(** Every key lives in the map of the shard it is routed to. *)
Definition shard_rep (n : nat) db M : Prop :=
  if single db then exists kv, singleKV db = Some kv /\ st_rep n kv M
  else shards db <> [] /\ ranges_ok db /\
    exists Ms, Forall2 (st_rep n) (shards db) Ms /\
      forall k i, shardForKey db k = Ok i -> M !! k = Ms !! Z.to_nat i ≫= (fun Mi => Mi !! k).

Lemma shard_rep_le n m db M : (m <= n)%nat -> shard_rep n db M -> shard_rep m db M.
Proof.
  intros Hle. unfold shard_rep. destruct (single db).
  - intros (kv & E & Hr). exists kv. split; [done|]. by eapply st_rep_le.
  - intros (Hne & Hr & Ms & HF & HM). split; [done|]. split; [done|]. exists Ms. split; [|done].
    eapply Forall2_impl; [exact HF|]. intros s M'. by apply st_rep_le.
Qed.

Lemma shard_lookup n db M Ms k : single db = false -> shards db <> [] -> ranges_ok db ->
  Forall2 (st_rep n) (shards db) Ms ->
  exists i kv Mi, shardForKey db k = Ok i /\ 0 <= i < len (shards db) /\
    index (shards db) i = Ok kv /\ shards db !! Z.to_nat i = Some kv /\
    Ms !! Z.to_nat i = Some Mi /\ st_rep n kv Mi.
Proof.
  intros Hs Hne Hr HF. destruct (shardForKey_in db k Hs Hne Hr) as (i & Hi & Hb).
  destruct (lookup_lt_is_Some_2 (shards db) (Z.to_nat i)) as [kv Hkv]; [unfold len in Hb; lia|].
  destruct (Forall2_lookup_l _ _ _ _ _ HF Hkv) as (Mi & HMi & Hrep).
  exists i, kv, Mi. split_and!; try done; try lia.
  unfold index. rewrite (proj2 (Z.leb_le _ _)) by lia. by rewrite Hkv.
Qed.

(** Replacing the map of one shard, the others being as they were. *)
Lemma shard_rep_set n db M Ms i k kv' Mi Mi' M' :
  single db = false -> shards db <> [] -> ranges_ok db -> Forall2 (st_rep n) (shards db) Ms ->
  (forall k i, shardForKey db k = Ok i -> M !! k = Ms !! Z.to_nat i ≫= (fun Mi => Mi !! k)) ->
  shardForKey db k = Ok i -> 0 <= i < len (shards db) -> Ms !! Z.to_nat i = Some Mi -> st_rep n kv' Mi' ->
  (forall k', k' <> k -> Mi' !! k' = Mi !! k' /\ M' !! k' = M !! k') -> M' !! k = Mi' !! k ->
  shard_rep n (set_shard db i kv') M'.
Proof.
  intros Hs Hne Hr HF HM Hi Hb HMi Hrep Hoth Hk. unfold shard_rep. cbn [single set_shard]. rewrite Hs.
  assert (Z.to_nat i < length Ms)%nat as HlM by (by eapply lookup_lt_Some). split; [|split].
  - intros E%(f_equal length). simpl in E. rewrite length_insert in E. by destruct (shards db).
  - intros Hst. unfold len. simpl. rewrite length_insert. by apply Hr.
  - exists (<[Z.to_nat i := Mi']> Ms). split; [by apply Forall2_insert|].
    intros k' i'. rewrite shardForKey_set. intros Hi'.
    destruct (shardForKey_in db k' Hs Hne Hr) as (i'' & E & Hb'). rewrite Hi' in E. injection E as <-.
    destruct (decide (k' = k)) as [->|Hkk].
    + rewrite Hi in Hi'. injection Hi' as <-. rewrite list_lookup_insert_eq by done. exact Hk.
    + destruct (Hoth k' Hkk) as [H1 ->]. rewrite (HM _ _ Hi'). destruct (decide (i' = i)) as [->|Hii].
      * rewrite list_lookup_insert_eq, HMi by done. simpl. by rewrite H1.
      * rewrite list_lookup_insert_ne by lia. done.
Qed.

Lemma shard_Get n db M k : shard_rep n db M -> Get db k = Ok (M !! k).
Proof.
  unfold shard_rep, Get. destruct (single db) eqn:Hs.
  - intros (kv & -> & Hr). cbn. by eapply st_Get_ok.
  - intros (Hne & Hr & Ms & HF & HM).
    destruct (shard_lookup _ db M Ms k Hs Hne Hr HF) as (i & kv & Mi & Hi & _ & Hx & _ & HMi & Hrep).
    rewrite Hi, bind_ok, Hx, bind_ok. rewrite (HM _ _ Hi), HMi. simpl. by eapply st_Get_ok.
Qed.
(* ===== verification/TreeStore.v ===== *)
(** The layers put together: tables over the B+tree.

    The operations of the tree, seen through the interface [Storage], keep the
    contract of [StorageOK] over every page store with the laws of
    [PageStoreOK]. The theorems about the clients of the interface then hold for
    tables whose rows are kept in the pages of a tree. (The store of kv.go has in
    addition the commit of its pages to the file: [KV].) *)
From S2P Require Import Prelude Keys KVList Node Tree TreeRep TreeInsert TreeDelete TreeSpec Iter.
From S2P Require Import Encoding KV Storage Relational RelSpec.
#[local] Open Scope Z_scope.

(** * The tree as a store *)

(** A tree for keys of [L] bytes; [fuel] bounds its height. *)
Record treeStore (S : Type) (fuel : nat) (L : Z) := mkTS { ts_tree : BTree S }.
Arguments mkTS {S} fuel L ts_tree.
Arguments ts_tree {S fuel L} _.

Section store.
Context {S : Type} `{PageStoreOK S} (fuel : nat) (L : Z).
Abbreviation ts := (treeStore S fuel L).

#[global] Instance tree_storage : Storage ts := {|
  st_Get s k := Tree.Get fuel (ts_tree s) k;
  st_Set s k v := t ← Tree.Insert fuel (ts_tree s) k v; Ok (None, mkTS fuel L t);
  st_Del s k := '(b, t) ← Tree.Delete fuel (ts_tree s) k; Ok (b, None, mkTS fuel L t);
  st_iter := BIter;
  st_Seek s k := SeekLE fuel (ts_tree s) k;
  st_Valid := Valid;
  st_Key := Key;
  st_Val := Val;
  st_Next s := Next fuel (ts_tree s);
  st_TreeRoot s := Root (ts_tree s);
  st_PageRead s p := GetPage (store (ts_tree s)) p;
  st_Close s := (None, s);
|}.

(** The tree holds the map, and its height and the page store leave room for [n]
    more operations. *)
Definition ts_rep (n : nat) (s : ts) (M : gmap bytes bytes) : Prop :=
  exists h, tree_map L h (ts_tree s) M /\ (h + n < fuel)%nat /\
    (size (pages (store (ts_tree s))) + room n h <= page_cap)%nat.

Lemma room_step n h h' : (h' <= Datatypes.S h)%nat -> (2 * h + 3 + room n h' <= room (Datatypes.S n) h)%nat.
Proof. unfold room. intros Hh. assert (n * h' <= n * Datatypes.S h)%nat by nia. nia. Qed.

Lemma room_mono n m h : (m <= n)%nat -> (room m h <= room n h)%nat.
Proof. unfold room. intros Hle. nia. Qed.

(** One operation of the tree, as [tree_step_spec] has it. *)
Lemma ts_step n s M o : ts_rep (Datatypes.S n) s M -> op_ok L o ->
  exists t, tree_step fuel (ts_tree s) o = Ok ((spec_step M o).1, t) /\ ts_rep n (mkTS fuel L t) (spec_step M o).2.
Proof.
  intros (h & Ht & Hf & Hc) Ho.
  pose proof (room_step n h h ltac:(lia)).
  destruct (tree_step_spec L fuel h (ts_tree s) M o Ht Ho) as (h' & t' & E & Ht' & Hh & Hsz); [lia|lia|].
  exists t'. split; [done|]. exists h'. split; [done|]. cbn [ts_tree].
  pose proof (room_step n h h' Hh). lia.
Qed.

#[global] Instance tree_storage_ok : StorageOK ts.
Proof.
  refine {| st_rep := ts_rep; st_fits k v := kv_ok (k, v) /\ len k = L |}.
  - intros n m s M Hle (h & Ht & Hf & Hc). exists h. split; [done|]. pose proof (room_mono n m h Hle). lia.
  - intros n s M k (h & (m & Ht & _ & <-) & Hf & _). rewrite kv_map_lookup. apply (Get_spec h); [done|lia].
  - intros n s M k v Hr Hfit. destruct (ts_step n s M (OpInsert k v) Hr Hfit) as (t & E & Hr').
    cbn [tree_step] in E. apply bind_ok_inv in E as (t1 & E & [= ->]). exists (mkTS fuel L t).
    cbn [st_Set tree_storage]. by rewrite E.
  - intros n s M k Hr. destruct (ts_step n s M (OpDelete k) Hr I) as (t & E & Hr').
    cbn [tree_step spec_step fst] in E. apply bind_ok_inv in E as ([b t1] & E & [= -> ->]). exists (mkTS fuel L t).
    cbn [st_Del tree_storage]. by rewrite E.
Defined.

Lemma ts_rep_empty n t : Root t = 0 -> pages (store t) = ∅ -> (n < fuel)%nat -> (room n 0 <= page_cap)%nat ->
  ts_rep n (mkTS fuel L t) ∅.
Proof.
  intros Hr Hp Hf Hc. exists 0%nat. cbn [ts_tree]. rewrite Hp, map_size_empty. split; [|lia].
  exists []. split_and!; [|constructor|done]. split_and!; [constructor|constructor|by left].
Qed.
End store.

(** * Tables with an integer key *)

(** The key of such a table has 13 bytes: the prefix, the type and the number. *)
Definition int_key (d : TableDef) : Prop := PKeys d = 1 /\ (c_Type <$> head (t_Cols d)) = Some TInt64.

Lemma int_key_len d pk : int_key d -> typed (take (Z.to_nat (PKeys d)) (t_Cols d)) pk -> len (key_of d pk) = 13.
Proof.
  intros [Hk Hc]. rewrite Hk. destruct (t_Cols d) as [|c cols]; [done|]. injection Hc as Hc. cbn.
  intros Hp. inversion Hp as [|? v ? l Hv Hl]; subst. inversion Hl; subst.
  destruct Hv as (Ht & Hok & _). rewrite Hc in Ht.
  unfold key_of. rewrite len_app, len_be_bytes. cbn [encs].
  unfold encodePayload. rewrite Ht. change (TypeByColType (u8 TInt64) =? TypeInt64) with true. cbv iota.
  cbn. rewrite app_nil_r, len_cons, len_be_bytes. done.
Qed.

(** The tables have an integer key, and the encoded columns of the rows fit. *)
Definition rel_op_small (T : gmap bytes TableDef) (o : rel_op) : Prop :=
  forall d, T !! op_table o = Some d -> int_key d /\ len (encs (rest_of d (op_rec o))) <= 987.

Section tables.
Context {S : Type} `{PageStoreOK S} (fuel : nat).

Lemma small_fits (T : gmap bytes TableDef) o : tables_ok T -> rel_op_ok T o -> rel_op_small T o ->
  rel_op_fits (S:=treeStore S fuel 13) T o.
Proof.
  intros [HT _] (d & Hd & _ & Hty) Hs. destruct (Hs d Hd) as [Hi Hl]. destruct (HT _ _ Hd) as [Hok _].
  pose proof (int_key_len d _ Hi (pk_typed d _ Hok Hty)) as Hk.
  destruct o as [t r|t r|t r|t r]; cbn [rel_op_fits op_table op_rec] in *; try done; intros d' Hd';
    assert (d' = d) as -> by congruence; (split; [|done]); unfold kv_ok; cbn [fst snd]; rewrite Hk; lia.
Qed.

End tables.

(** Two rows, the first twice, a deletion and lookups, in the pages of a tree. *)
Definition tree_ops : list rel_op :=
  some_rel_ops ++ [RUpdate users (full [Int64 2; Bytes [66]; Int64 7]); RGet users (by_id 2)].

Lemma users_ops_ok os :
  forallb (fun o => bool_decide (op_table o = users) && bool_decide (NoDup (r_Cols (op_rec o))) &&
    forallb (fun n => bool_decide (n ∈ names user_cols)) (r_Cols (op_rec o)) &&
    (length (r_Vals (op_rec o)) =? length (r_Cols (op_rec o)))%nat &&
    forallb (fun c => match rec_lookup (r_Cols (op_rec o)) (r_Vals (op_rec o)) (c_Name c) with
      | Some v => bool_decide (of_type c v) | None => true end) user_cols &&
    (len (encs (rest_of (RelSpec.table users []) (op_rec o))) <=? 987)) os = true ->
  Forall (rel_op_ok users_tables) os /\ Forall (rel_op_small users_tables) os.
Proof.
  rewrite forallb_forall. intros Hall. split; apply Forall_forall; intros o Ho;
    apply list_elem_of_In, Hall in Ho;
    rewrite !andb_true_iff in Ho; destruct Ho as [[[[[Ht H1] H2] H3] H4] H5].
  - apply bool_decide_eq_true in Ht. exists (RelSpec.table users []). rewrite Ht. split; [apply lookup_singleton_eq|].
    split; [apply users_rec_ok; [done|done|by apply Nat.eqb_eq]|by apply users_rec_typed].
  - apply bool_decide_eq_true in Ht. intros d Hd. rewrite Ht in Hd.
    unfold users_tables in Hd. apply lookup_singleton_Some in Hd as [_ <-]. split; [done|lia].
Qed.

Lemma users_tables_ok : tables_ok users_tables.
Proof.
  split.
  - unfold users_tables. intros t d Ht. apply lookup_singleton_Some in Ht as [_ <-]. split; [exact users_ok|reflexivity].
  - unfold users_tables. intros t t' d d' Ht Ht' _. apply lookup_singleton_Some in Ht as [<- _].
    by apply lookup_singleton_Some in Ht' as [<- _].
Qed.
----------
Problem requirements:
Please return the lines above that run from the line containing "(len (encs (rest_of" to the line containing "split; [apply users_rec_ok;", inclusive, exactly and with no other lines.

Exercise output:
    (len (encs (rest_of (RelSpec.table users []) (op_rec o))) <=? 987)) os = true ->
  Forall (rel_op_ok users_tables) os /\ Forall (rel_op_small users_tables) os.
Proof.
  rewrite forallb_forall. intros Hall. split; apply Forall_forall; intros o Ho;
    apply list_elem_of_In, Hall in Ho;
    rewrite !andb_true_iff in Ho; destruct Ho as [[[[[Ht H1] H2] H3] H4] H5].
  - apply bool_decide_eq_true in Ht. exists (RelSpec.table users []). rewrite Ht. split; [apply lookup_singleton_eq|].
    split; [apply users_rec_ok; [done|done|by apply Nat.eqb_eq]|by apply users_rec_typed].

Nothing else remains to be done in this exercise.